Quote exactly, and only, the lines of the material below from the line with "assert (Hr : (length" through the line with "Lemma answers_ok isn".

■ **INPUT**:
▬▬▬▬▬▬

(** One call of send_tcp_packet is one answer. *)
Lemma send_answer {B} dev mac g log reply w seq ack fl payload extra (f : bytes -> St W B) :
  len mac = 6 -> segment_ok g -> idle log reply w ->
  is_bytes payload -> len payload <= 112 ->
  (send_tcp_packet dev reply buffer mac (sg_mac g) (sg_dst_ip g) (sg_src_ip g)
     HTTP_HELLO_PORT (sg_port g) seq ack fl 65535 (payload ++ extra) (len payload) ≫= f) w =
  (transmit_answers dev mac g reply [Answer seq ack fl payload] ≫= f) w.
Proof.
  intros Hm (Hg & Hs & Hd) [_ Hr] Hp Hl. pose proof (len_nonneg payload).
  unfold HTTP_HELLO_BUFFER_SIZE, ETH_ALIGNMENT_OFFSET in Hr.
  set (a := Answer seq ack fl payload).
  assert (Hf : len (answer_frame mac g a) = 54 + len payload) by by apply answer_frame_len.
  destruct (split_at reply 2 (54 + len payload)) as (h & m & t & -> & Hh & Hml); [lia..|].
  pose proof (put_frame_split h m t (answer_frame mac g a) Hh ltac:(lia)) as Hput.
  transitivity ((_ ← netdev_transmit (Some dev)
                   (Some (h ++ answer_frame mac g a ++ t, buffer)) (54 + len payload);
                 f (h ++ answer_frame mac g a ++ t)) w).
  - unfold mbind at 1, St_bind at 1.
    rewrite send_tcp_packet_spec by (done || lia).
    change (match ((_ ← netdev_transmit (Some dev)
                     (Some (h ++ answer_frame mac g a ++ t, buffer)) (54 + len payload);
                   mret (h ++ answer_frame mac g a ++ t)) w) with
            | Ok (a, w') => f a w' | UB => UB | NoFuel => NoFuel end
            = (_ ← netdev_transmit (Some dev)
                   (Some (h ++ answer_frame mac g a ++ t, buffer)) (54 + len payload);
                 f (h ++ answer_frame mac g a ++ t)) w).
    unfold mbind, St_bind, mret, St_ret. by destruct (netdev_transmit _ _ _ w) as [[? ?]| |].
  - cbn [transmit_answers]. cbv zeta. rewrite Hput, Hf, St_bind_assoc. done.
Qed.

Lemma debug_bind {B} log msg (f : unit -> St W B) w :
  quiet log w -> (klog_debug log msg ≫= f) w = f tt w.
Proof. intros Hq. apply St_bind_ok. by apply klog_debug_quiet. Qed.

(** The three blocks of the loop body, each as its answers. *)
Lemma segment_reads b g : segment_at b g ->
  (src_port ← ntohs_unaligned b 36; their_seq ← ntohl_unaligned b 40;
   their_ack ← ntohl_unaligned b 44; mret (src_port, their_seq, their_ack))
    = Ok (sg_port g, sg_seq g, sg_ack g) /\
  (eth_src ← load b 8 6; src_ip ← ld32 b 28; dst_ip ← ld32 b 32; mret (eth_src, src_ip, dst_ip))
    = Ok (sg_mac g, sg_src_ip g, sg_dst_ip g) /\
  (exists off total,
   (flags ← rd b 49; d ← rd b 48; ip_total_len ← ntohs_unaligned b 18;
    mret (flags, u8 (Z.shiftr d 4 * 4), ip_total_len)) = Ok (sg_flags g, off, total) /\
   sg_payload_len g = u16 (total - 20 - off)) /\
  (client_ip ← ntohl_unaligned b 28; build_http_response (replicate 192 0) client_ip)
    = Ok (http_response (sg_client g) ++ replicate (192 - length (http_response (sg_client g))) 0,
          len (http_response (sg_client g))).
Proof.
  intros [_ _ _ H8 H28 H28' H32 H36 H40 H44 H49 (total & d & H18 & H48 & Hp)].
  split_and!.
  - by rewrite H36, H40, H44.
  - by rewrite H8, H28, H32.
  - exists (u8 (Z.shiftr d 4 * 4)), total. by rewrite H49, H48, H18.
  - rewrite H28'. cbn [mbind res_bind]. rewrite build_http_response_spec.
    destruct (http_response_len (sg_client g)) as [Hl _].
    set (r := http_response (sg_client g)) in *.
    assert (Hr : (length r <= 192)%nat) by (unfold len in Hl; lia).
    replace (replicate 192 0)
      with ([] ++ replicate (length r) 0 ++ replicate (192 - length r) 0)
      by (cbn [app]; rewrite <- replicate_add; f_equal; lia).
    rewrite store_ok' by (done || (unfold len; by rewrite length_replicate)).
    done.
Qed.

Lemma answer_ok_nil seq ack fl : answer_ok (Answer seq ack fl []).
Proof. split; [apply is_bytes_nil|]. done. Qed.

Lemma answer_ok_response seq ack fl ip : answer_ok (Answer seq ack fl (http_response ip)).
Proof. destruct (http_response_len ip) as [[_ Hl] Hb]. by split. Qed.

Lemma answers_ok isn g :
  Forall answer_ok (syn_answers isn g) /\ Forall answer_ok (data_answers g) /\
  Forall answer_ok (fin_answers g).
Proof.
  unfold syn_answers, data_answers, fin_answers.
  split_and!; case_match; auto using Forall_nil, Forall_cons, answer_ok_nil, answer_ok_response.
Qed.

▬▬▬▬▬▬

■ **TASK RESPONSE**:
    assert (Hr : (length r <= 192)%nat) by (unfold len in Hl; lia).
    replace (replicate 192 0)
      with ([] ++ replicate (length r) 0 ++ replicate (192 - length r) 0)
      by (cbn [app]; rewrite <- replicate_add; f_equal; lia).
    rewrite store_ok' by (done || (unfold len; by rewrite length_replicate)).
    done.
Qed.

Lemma answer_ok_nil seq ack fl : answer_ok (Answer seq ack fl []).
Proof. split; [apply is_bytes_nil|]. done. Qed.

Lemma answer_ok_response seq ack fl ip : answer_ok (Answer seq ack fl (http_response ip)).
Proof. destruct (http_response_len ip) as [[_ Hl] Hb]. by split. Qed.

Lemma answers_ok isn g :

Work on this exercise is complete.